Direct Path Read VS Scattered Read
For direct path read, SGA is bypassed and the blocks are read directly into PGA. 
Direct path read is faster than scattered reads because it can avoid latches. 
But on the other hand, oracle needs to count the total number of dirty blocks in the memory for each table/segment or go though the checkpoint queue to count the buffers📍

db file scattered read wait event is common for applications with a high amount of large reads (such as full or range scans).
This is true for BI, DWH and DSS workload environments.
The db file scattered read wait event represents a wait for a physical read of multiple Oracle blocks from the disk (unlike db file sequential read  which represents reading a single block). 
It is usually caused by scanning the entire or a sub-range of a table, index, table partition, or index partition.

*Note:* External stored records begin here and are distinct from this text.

Definition entering (e : eventName) : bool :=
  match e with DragEnter | DragOver => true | DragLeave | Drop => false end.

Lemma dispatch_classes e classes :
  classList (dispatch e classes)
  = (if entering e then classes ∪ {[ "highlight" ]}
     else classes ∖ {[ "highlight" ]})
  /\ preventDefaultCalled (dispatch e classes) = true
  /\ stopPropagationCalled (dispatch e classes) = true.
Proof. now destruct e. Qed.

(** X23. The highlight of the drop area follows the last drag event.
    After any sequence of drag events on the drop area, the area carries
    the class [highlight] exactly if the last event was a [dragenter] or
    a [dragover] (and as it did at the start if there was no event); its
    other classes are what they were; and on every one of these events
    both [preventDefault] and [stopPropagation] have been called. *)
Theorem highlight_follows_last_event
        (es : list eventName) (classes : gset string) :
  ("highlight" ∈ after es classes
   <-> match last es with
       | Some e => entering e = true
       | None => "highlight" ∈ classes
       end)
  /\ (forall c, c <> "highlight" -> c ∈ after es classes <-> c ∈ classes)
  /\ (forall e cs, preventDefaultCalled (dispatch e cs) = true
                   /\ stopPropagationCalled (dispatch e cs) = true).
Proof.
  split; [|split].
  - revert classes. induction es as [|e es IH]; intros classes; [reflexivity|].
    unfold after in *. cbn [fold_left]. rewrite IH.
    destruct es as [|e' es'].
    + cbn [last]. destruct (dispatch_classes e classes) as [-> _].
      destruct (entering e); set_solver.
    + change (last (e :: e' :: es')) with (last (e' :: es')).
      destruct (last (e' :: es')) eqn:El; [reflexivity|].
      apply last_None in El. discriminate.
  - intros c Hc. revert classes.
    induction es as [|e es IH]; intros classes; [reflexivity|].
    unfold after in *. cbn [fold_left]. rewrite IH.
    destruct (dispatch_classes e classes) as [-> _].
    destruct (entering e); set_solver.
  - intros e cs. apply dispatch_classes.
Qed.

End MonstersFacts.

Module MonstersExamples.
Import Scene Monsters DropArea MonstersFacts Samples.

(** The server answers with a form that has two files under [mesh]; the
    reader makes a data URL of the second one.  On a page with a global
    [canvas] the project starts; on a page without one the error is left
    uncaught. *)
Definition twoFiles (canvas : option nat) : answers :=
  Answers canvas (Fulfilled 1%nat)
    (fun _ => Fulfilled [("mesh", FormFile 7%nat); ("mesh", FormFile 8%nat)])
    (fun blob => if Nat.eqb blob 8 then Some "data:model/gltf;base64,AAAA"
                 else None).

Lemma handleDrop_starts_project_iff_witness :
  In (InitProject 3 "data:model/gltf;base64,AAAA" Rings)
     (handleDrop (twoFiles (Some 3%nat)))
  /\ In (Uncaught canvasError) (handleDrop (twoFiles None))
  /\ ~ In (InitProject 3 "data:model/gltf;base64,AAAA" Rings)
         (handleDrop (twoFiles None)).
Proof.
  assert (Hs : forall canvas,
             succeeds (twoFiles canvas) "data:model/gltf;base64,AAAA").
  { intros canvas.
    exists 1%nat, [("mesh", FormFile 7%nat); ("mesh", FormFile 8%nat)], 8%nat.
    repeat split. }
  split; [|split].
  - apply (handleDrop_starts_project_iff (twoFiles (Some 3%nat)) 3
             "data:model/gltf;base64,AAAA" Rings).
    split; [reflexivity|]. split; [reflexivity|]. apply Hs.
  - apply (handleDrop_starts_project_iff (twoFiles None) 3
             "data:model/gltf;base64,AAAA" Rings).
    split; [reflexivity|]. split; [reflexivity|].
    exists "data:model/gltf;base64,AAAA". apply Hs.
  - intros H.
    apply (handleDrop_starts_project_iff (twoFiles None) 3
             "data:model/gltf;base64,AAAA" Rings) in H as (_ & Hc & _).
    discriminate Hc.
Defined.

If you had a medium table with Scattered reads and now mentioned table has a big size and have performance degradation, maybe one of solutions would be using Direct Path Read and if you will going to use Direct path reads instead of Sacttered read for some queries, one of the beginning step can be finding all Scattered reads wating events. Then see Plans, Number of table blocks , Number of dirty blocks , and reviews hidden params related to size of tables in database to make a better decision.

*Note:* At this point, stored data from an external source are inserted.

(** What every phase does: [this.updateWorkflowStatus(workflowId, { id,
    type, status, lastUpdated: new Date(), services })]. *)
Definition mark (workflowId : string) (t : WorkflowType) (phase : string)
    (sv : gmap string (gmap string string)) : M unit :=
  d <- new_date ;;
  updateWorkflowStatus workflowId (phase_record workflowId t phase d sv).

Definition getTeamMembers (o r : string) : M (list string) :=
  try_catch
    (stats <- call (GetRepositoryStats o r)
                (fun h => getRepositoryStats W h o r) ;;
     ret (contributors stats))
    (fun _ => ret []).

Definition analyzePR (params : PRAnalysisParams) : M PRAnalysisResult :=
  let workflowId := pr_workflow_id params in
  try_catch
    (mark workflowId pr "analyzing" ∅ ;;;
     prDetails <- call (GetPRDetails (owner params) (repo params) (pull_number params))
                    (fun h => getPRDetails W h (owner params) (repo params)
                                (pull_number params)) ;;
     let jiraContext :=
       if default false (include_jira_context params)
       then extractJiraContext (pr_title prDetails) (pr_body prDetails)
       else None in
     teamMembers <- getTeamMembers (owner params) (repo params) ;;
     let ctx :=
       {| ctx_title := pr_title prDetails;
          ctx_description := pr_body prDetails;
          ctx_files := pr_files prDetails;
          ctx_commits := pr_commits prDetails;
          ctx_reviews := pr_reviews prDetails;
          ctx_teamMembers := teamMembers |} in
     aiAnalysis <- call (AnalyzePullRequest ctx)
                     (fun h => analyzePullRequest W h ctx) ;;
     let sd := structuredData aiAnalysis in
     let result :=
       {| pra_summary := analysis aiAnalysis;
          pra_suggestedReviewers := Js.or_list (sd ≫= suggestedReviewers) [];
          pra_riskLevel := Js.or_string (sd ≫= riskLevel) "medium";
          pra_estimatedReviewTime :=
            match sd ≫= estimatedReviewTime with
            | Some t => if Qeq_bool t 0 then 2%Q else t
            | None => 2%Q
            end;
          pra_topics := Js.or_list (sd ≫= topics) [];
          pra_relatedJiraTickets := Js.or_list jiraContext [] |} in
     mark workflowId pr "completed"
       {[ "github" :=
            {[ "status" := "analyzed";
               "url" := "https://github.com/" +:+ owner params +:+ "/"
                        +:+ repo params +:+ "/pull/"
                        +:+ Js.of_int (pull_number params) ]} ]} ;;;
     ret result)
    (fun error =>
       mark workflowId pr "failed" ∅ ;;;
       throw error).

(** [extractGitHubIssueContext]: every failure is caught and gives
    [null]. *)
Definition extractGitHubIssueContext (url : string) : M (option IssueDetails) :=
  try_catch
    (let urlParts := Js.split "/" url in
     let o := Js.from_end urlParts 4 in
     let r := Js.from_end urlParts 3 in
     let issueNumberStr := Js.from_end urlParts 1 in
     if negb (Js.truthy_opt issueNumberStr)
     then throw (Error "Invalid GitHub issue URL")
     else
       let issueNumber := Js.parseInt (default "" issueNumberStr) in
       if negb (Js.truthy_opt o) || negb (Js.truthy_opt r)
       then throw (Error "Invalid GitHub issue URL format")
       else
         d <- call (GetIssueDetails (default "" o) (default "" r) issueNumber)
                (fun h => getIssueDetails W h (default "" o) (default "" r)
                            issueNumber) ;;
         ret (Some d))
    (fun _ => ret None).

Definition findSimilarIssues (title descr : string) : M (list SimilarIssue) :=
  try_catch
    (let keywords := extractKeywords (title +:+ " " +:+ descr) in
     let jql :=
       "text ~ " +:+ dq +:+ Js.join " OR " (Js.slice0 3 keywords) +:+ dq
       +:+ " ORDER BY created DESC" in
     issues <- call (SearchIssues jql 5) (fun h => searchIssues W h jql 5) ;;
     ret (map (fun i => {| si_key := key i; si_summary := summary i |}) issues))
    (fun _ => ret []).

Definition getSuggestedSprint (issueKey : string) : M (option string) :=
  try_catch
    (i <- call (GetIssue issueKey) (fun h => getIssue W h issueKey) ;;
     ret (Some (Js.or_string (sprint i) "Next Sprint")))
    (fun _ => ret None).

Definition smartTriage (params : SmartTriageParams) : M IssueTriageResult :=
  let workflowId := triage_workflow_id params in
  try_catch
    (mark workflowId issue "triaging" ∅ ;;;
     jiraIssue <- call (GetIssue (issue_key params))
                    (fun h => getIssue W h (issue_key params)) ;;
     githubContext <-
       (if Js.truthy_opt (github_issue_url params)
        then extractGitHubIssueContext (default "" (github_issue_url params))
        else ret None) ;;
     similarIssues <- findSimilarIssues (summary jiraIssue) (description jiraIssue) ;;
     let ctx :=
       {| tc_title := summary jiraIssue;
          tc_description := description jiraIssue;
          tc_labels := labels jiraIssue;
          tc_comments := comments jiraIssue;
          tc_reporter := reporter jiraIssue;
          tc_component := head (components jiraIssue);
          tc_teamContext := team_context params;
          tc_similarIssues := similarIssues |} in
     aiAnalysis <- call (TriageIssue ctx) (fun h => triageIssue W h ctx) ;;
     let sd := structuredData aiAnalysis in
     suggestedSprint <- getSuggestedSprint (issue_key params) ;;
     let result :=
       {| itr_priority := Js.or_string (sd ≫= sd_priority) "medium";
          itr_category := Js.or_string (sd ≫= category) "story";
          itr_estimatedEffort := Js.or_int (sd ≫= estimatedEffort) 3;
          itr_suggestedAssignee := sd ≫= suggestedAssignee;
          itr_suggestedSprint := suggestedSprint;
          itr_dependencies := Js.or_list (sd ≫= dependencies) [];
          itr_tags := Js.or_list (sd ≫= tags) [] |} in
     let comment :=
       "🤖 IDWO Smart Triage Analysis:" +:+ nl +:+ nl
       +:+ analysis aiAnalysis +:+ nl +:+ nl
       +:+ "Recommended Priority: " +:+ itr_priority result +:+ nl
       +:+ "Estimated Effort: " +:+ Js.of_int (itr_estimatedEffort result)
       +:+ " story points" in
     call (AddCommentToIssue (issue_key params) comment)
       (fun h => addCommentToIssue W h (issue_key params) comment) ;;;
     mark workflowId issue "completed"
       {[ "jira" := {[ "status" := "triaged"; "key" := issue_key params ]} ]} ;;;
     ret result)
    (fun error =>
       mark workflowId issue "failed" ∅ ;;;
       throw error).

Definition getBlockingIssues (projectKey : string) : M (list BlockingIssue) :=
  try_catch
    (let jql :=
       "project = " +:+ dq +:+ projectKey +:+ dq
       +:+ " AND status NOT IN (" +:+ dq +:+ "Done" +:+ dq +:+ ", "
       +:+ dq +:+ "Closed" +:+ dq +:+ ") AND priority = "
       +:+ dq +:+ "Highest" +:+ dq in
     issues <- call (SearchIssues jql 10) (fun h => searchIssues W h jql 10) ;;
     ret (map (fun i => {| bi_key := key i; bi_priority := priority i;
                           bi_summary := summary i |}) issues))
    (fun _ => ret []).

Definition getTestResults (o r : string) : M TestResults :=
  ret {| passed := 0; failed := 0; coverage := 0 |}.

Definition getDeploymentHistory (o r : string) : M (list string) := ret [].

Definition invalid_repository : Thrown :=
  Error ("Invalid repository format. Expected " +:+ dq +:+ "owner/repo" +:+ dq).

Definition executeRelease (params : ReleaseOrchestrationParams)
    (a : ReleaseAnalysis) : M unit :=
  let repoParts := Js.split "/" (repository params) in
  let o := repoParts !! 0%nat in
  let r := repoParts !! 1%nat in
  if negb (Js.truthy_opt o) || negb (Js.truthy_opt r)
  then throw invalid_repository
  else
    try_catch
      (let rel :=
         {| tag_name := release_version params;
            release_name := "Release " +:+ release_version params;
            release_body :=
              "🤖 Automated release created by IDWO" +:+ nl +:+ nl
              +:+ "Readiness Score: " +:+ Js.of_int (readiness a) +:+ "%"
              +:+ nl +:+ nl +:+ "Suggested Actions:" +:+ nl
              +:+ Js.join nl (map (fun action => "- " +:+ action)
                                (suggestedActions a));
            draft := negb (bool_decide (recommendation a = proceed)) |} in
       call (CreateRelease (default "" o) (default "" r) rel)
         (fun h => createRelease W h (default "" o) (default "" r) rel))
      (fun error => throw error).

Definition promise_all {A B C} (a : Outcome A) (b : Outcome B) (c : Outcome C)
    : M (A * B * C) :=
  fun st => (promise_all3 (settle W (trace st)) a b c, st).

At the time when we look at a query’s execution plan, if seeing TABLE ACCESS FULL, there are only two ways to go to perform full table scan:
1. Conventional path read or buffer cache read
2. Direct path read

For direct path read, SGA is bypassed and the blocks are read directly into PGA. Direct path read is faster than scattered reads because it can avoid latches. But on the other hand, oracle needs to count the total number of dirty blocks in the memory for each table/segment or go though the checkpoint queue to count the buffers. 
The checkpoint is done for the segment to make all the blocks of the segment up-to-date. You could see enq: KO – fast object checkpoint event just before the direct path read.

Generally, having more direct path reads is not an issue, Are you facing any problem related to any SQL ? 

Average wait time for example 5 ms maybe not bad. 
You need to also check TOP SQL section in the order of elapsed time. 
Dont forget when any process tries to read a block in the PGA that has not yet been read from disk, it submits a wait call and updates the statistics for this particular event. 
So, the number of waits is not always the same as the number of read requests.

Direct reads are largely controlled by the _serial_direct_read parameter, and need to check per database version:

SQL> alter session set "_serial_direct_read"=FALSE;
Session altered.

SQL> show parameter "_serial_direct_read"
NAME                             TYPE      VALUE
--------------------   -------    --------------
_serial_direct_read     string       FALSE

Direct Path Read and size of Table
db_big_table_cache_percent_target is new in 12c and it appears to be used as a broad-brush approach for caching direct path reads that result from large-table full-table scans.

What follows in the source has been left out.